(** Scenario "unsupported type": an external metric, then a metric spec of
    the type "Pods", then another external metric. *)
Definition unsupported_spec : MetricSpec :=
  {| ms_Type := "Pods";
     ms_External := Some {| ext_MetricName := "p"; ext_MetricSelector := Some "app:web";
                            ext_HighWatermark := Some 1000; ext_LowWatermark := Some 500 |};
     ms_Resource := None |}.

Definition unsupported_wpa : WatermarkPodAutoscaler :=
  sample_wpa "absolute" (Some 1) 20 0 50 50 false
    [external_spec "a" 500 1000; unsupported_spec; external_spec "b" 500 1000] None.

(** Scenario "second mapping": the scale client fails for the mapping of
    the group "extensions" and answers for the one of the group "apps". *)
Definition extensions_mapping : RESTMapping :=
  {| m_GroupResource := {| gr_Group := "extensions"; gr_Resource := "deployments" |};
     m_GroupVersion := "extensions/v1beta1" |}.

Definition fallback_env : Env :=
  {| labels_Parse := fun s => Ok s;
     LabelSelectorAsSelector := fun s => Ok (default "" s);
     podLister_List := fun _ _ => Ok (ready_pods 10);
     GetExternalMetric := fun _ _ _ => Ok ([9000], 990 * Second);
     GetResourceMetric := fun _ _ _ => Ok (∅, 990 * Second);
     RESTMappings := fun _ _ => Ok [extensions_mapping; sample_mapping];
     Scales_Get := fun _ gr _ =>
                     if String.eqb (gr_Group gr) "extensions"
                     then (None, Some "the server could not find the requested resource")
                     else (Some (sample_scale 10 10), None);
     Scales_Update := fun _ _ _ => None;
     Status_Update := fun _ => None;
     Now := 1000 * Second |}.

(** Scenario "scaling disabled": the scale of the target asks for no
    replica while 3 are observed. *)
Definition disabled_env : Env :=
  sample_env (sample_scale 0 3) (ready_pods 3) (fun _ => [9000]) ∅ None.
(** The window of the query is the window of the specification, and the
    count of the code is the count of the specification. *)
Lemma find_plans_records db user_id since :
  find_plans db user_id since = records_since user_id since (plans db).
Proof.
  unfold find_plans. induction (plans db) as [| r rest IH]; [reflexivity |].
  cbn [filter records_since]. rewrite IH.
  destruct (String.eqb (p_userId r) user_id); cbn [andb]; [| reflexivity].
  unfold String.leb, String.ltb. rewrite (String.compare_antisym (p_date r) since).
  destruct (String.compare since (p_date r)); reflexivity.
Qed.

Lemma count_completed_status (ps : list plan) :
  count_completed ps = count_status "Completed" ps.
Proof.
  unfold count_completed. induction ps as [| r rest IH]; [reflexivity |].
  cbn [filter count_status]. unfold eq_str at 1.
  destruct (p_status r) as [| b | z | f | str | l | kv]; try exact IH.
  destruct (String.eqb str "Completed"); [| exact IH].
  cbn [List.length]. rewrite <- IH. lia.
Qed.

Lemma mean_or_returns (xs : list float) (default : float) :
  exists f, mean_or xs default = Returned f.
Proof.
  destruct xs as [| x xs]; [eexists; reflexivity |].
  apply mean_returns. discriminate.
Qed.
Lemma is_part_difference (g p q : geom) :
  is_part g p → is_part (g ∖ p) q ↔ is_part g q ∧ q ≠ p.
Proof.
  intros Hp. split.
  - intros (Hne & Hsub & Hcl).
    assert (Hqp : q ≠ p).
    { intros ->. apply set_choose_L in Hne as [x Hx].
      specialize (Hsub x Hx). apply elem_of_difference in Hsub as [_ ?]. done. }
    split; [|done]. split; [done|]. split; [set_solver|].
    intros x Hx y. rewrite (Hcl x Hx y).
    pose proof (Hsub x Hx) as [Hxg Hxp]%elem_of_difference. split.
    + apply conn_mono. set_solver.
    + by apply conn_difference.
  - intros [Hq Hqp].
    pose proof (is_part_disjoint g q p Hq Hp Hqp) as Hdisj.
    destruct Hq as (Hne & Hsub & Hcl).
    split; [done|]. split; [set_solver|].
    intros x Hx y. rewrite (Hcl x Hx y). split.
    + apply conn_difference; [done|auto|]. intros ?. by apply (Hdisj x).
    + apply conn_mono. set_solver.
Qed.

Lemma parts_fuel_spec (n : nat) (g : geom) :
  size g ≤ n →
  (∀ q, q ∈ parts_fuel n g ↔ is_part g q) ∧ NoDup (parts_fuel n g).
Proof.
  revert g. induction n as [|n IH]; intros g Hsz.
  - assert (g = ∅) as -> by (apply leibniz_equiv, size_empty_inv; lia).
    simpl. split; [|constructor]. intros q. split; [by intros ?%elem_of_nil|].
    intros (Hne & Hsub & _). exfalso. apply Hne. set_solver.
  - simpl. destruct (elements g) as [|c l] eqn:Hel.
    + apply elements_empty_inv in Hel. apply leibniz_equiv in Hel. subst g.
      split; [|constructor]. intros q. split; [by intros ?%elem_of_nil|].
      intros (Hne & Hsub & _). exfalso. apply Hne. set_solver.
    + assert (Hc : c ∈ g) by (apply elem_of_elements; rewrite Hel; left).
      pose proof (part_of_is_part g c Hc) as Hp.
      set (p := part_of g c) in *.
      assert (Hlt : size (g ∖ p) ≤ n).
      { destruct Hp as (Hne & Hsub & _).
        assert (size (g ∖ p) < size g); [|lia].
        apply subset_size. apply set_choose_L in Hne as [x Hx]. set_solver. }
      destruct (IH (g ∖ p) Hlt) as [Hmem Hnd]. split.
      * intros q. rewrite elem_of_cons, Hmem, (is_part_difference g p q Hp).
        destruct (decide (q = p)) as [->|]; naive_solver.
      * constructor; [|done]. rewrite Hmem, (is_part_difference g p p Hp). naive_solver.
Qed.

Lemma elem_of_get_parts (g q : geom) : q ∈ get_parts g ↔ is_part g q.
Proof. unfold get_parts. by apply parts_fuel_spec. Qed.

Lemma NoDup_get_parts (g : geom) : NoDup (get_parts g).
Proof. unfold get_parts. by apply parts_fuel_spec. Qed.

Lemma single_part_is_part (g : geom) : single_part g = true → is_part g g.
Proof.
  unfold single_part. rewrite bool_decide_eq_true. intros H.
  apply elem_of_get_parts. rewrite H. left.
Qed.

Lemma single_part_nonempty (g : geom) : single_part g = true → g ≠ ∅.
Proof. intros H. by destruct (single_part_is_part g H). Qed.

Lemma single_part_get_parts (g : geom) : single_part g = true → get_parts g = [g].
Proof. unfold single_part. by rewrite bool_decide_eq_true. Qed.

(** The parts cover the geometry. *)
Lemma get_parts_cover (g : geom) x : x ∈ g → ∃ p, p ∈ get_parts g ∧ x ∈ p.
Proof.
  intros Hx. exists (part_of g x). split.
  - apply elem_of_get_parts. by apply part_of_is_part.
  - apply elem_of_part_of; [done|apply rtc_refl].
Qed.

(** A family of connected, pairwise separated pieces is the list of parts
    of its union. *)
Lemma get_parts_union (ps : list geom) :
  NoDup ps →
  (∀ p, p ∈ ps → is_part p p) →
  (∀ p q, p ∈ ps → q ∈ ps → p ≠ q → separated p q) →
  get_parts (⋃ ps) ≡ₚ ps.
Proof.
  intros Hnd Hconn Hsep.
  assert (Hpart : ∀ p, p ∈ ps → is_part (⋃ ps) p).
  { intros p Hp. destruct (Hconn p Hp) as (Hne & _ & Hcl).
    assert (Hsub : p ⊆ ⋃ ps) by (intros x Hx; apply elem_of_union_list; eauto).
    split; [done|]. split; [done|].
    intros x Hx y. split.
    - intros Hy. apply (conn_mono p); [done|]. by apply Hcl.
    - intros H. induction H as [|a b c [Hadj Hb] _ IH]; [done|].
      apply IH. apply elem_of_union_list in Hb as (q & Hq & Hbq).
      destruct (decide (p = q)) as [->|Hpq]; [done|].
      by destruct (Hsep p q Hp Hq Hpq a b Hx Hbq). }
  apply NoDup_Permutation; [apply NoDup_get_parts|done|].
  intros q. rewrite elem_of_get_parts. split; [|apply Hpart].
  intros Hq. pose proof Hq as (Hne & Hsub & _).
  apply set_choose_L in Hne as [x Hx].
  pose proof (Hsub x Hx) as (p & Hp & Hxp)%elem_of_union_list.
  by rewrite (is_part_unique (⋃ ps) q p x Hq (Hpart p Hp) Hx Hxp).
Qed.
(** X14.  When the vectoriser fits, a threshold of 1 plus the rounding or
    more returns no pair at all, the cosine of two rows of counts being at
    most 1; and a threshold below zero by more than the rounding returns
    the first five of all the pairs of questions, the cosine never being
    negative. *)
Theorem extreme_thresholds (messages : list json) (threshold : Q) :
  vocabulary (Shared.questions_of messages) <> [] ->
  let questions := Shared.questions_of messages in
  ((1 + rounding <= threshold)%Q ->
     Shared.question_rephrasing_analysis messages threshold = Ok []) /\
  ((threshold + rounding < 0)%Q ->
     Shared.question_rephrasing_analysis messages threshold =
     Ok (firstn 5
           (map (fun p => (nth (fst p) questions "", nth (snd p) questions ""))
                (Spec.index_pairs (List.length questions))))).
Proof.
  intros Hvocab questions.
  rewrite (detector_as_filter messages threshold Hvocab). fold questions.
  assert (H1 : Q2R 1 = 1%R) by (unfold Q2R; simpl; lra).
  assert (H0 : Q2R 0 = 0%R) by (unfold Q2R; simpl; lra).
  split.
  - intros Hhigh. rewrite filter_none; [reflexivity|].
    intros p _. apply similarity_below.
    apply Qle_Rle in Hhigh. rewrite Q2R_plus, H1 in Hhigh.
    pose proof (cosine_bounds
      (nth (fst p) (map (count_vector (vocabulary questions)) questions) [])
      (nth (snd p) (map (count_vector (vocabulary questions)) questions) [])).
    lra.
  - intros Hlow. rewrite filter_all; [reflexivity|].
    intros p _. apply similarity_above.
    apply Qlt_Rlt in Hlow. rewrite Q2R_plus, H0 in Hlow.
    pose proof (cosine_bounds
      (nth (fst p) (map (count_vector (vocabulary questions)) questions) [])
      (nth (snd p) (map (count_vector (vocabulary questions)) questions) [])).
    lra.
Qed.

▸ YOUR INSTRUCTIONS
The response consists of the lines above that contain "more".

▸ SOLUTION TO THIS TASK
    more returns no pair at all, the cosine of two rows of counts being at
    most 1; and a threshold below zero by more than the rounding returns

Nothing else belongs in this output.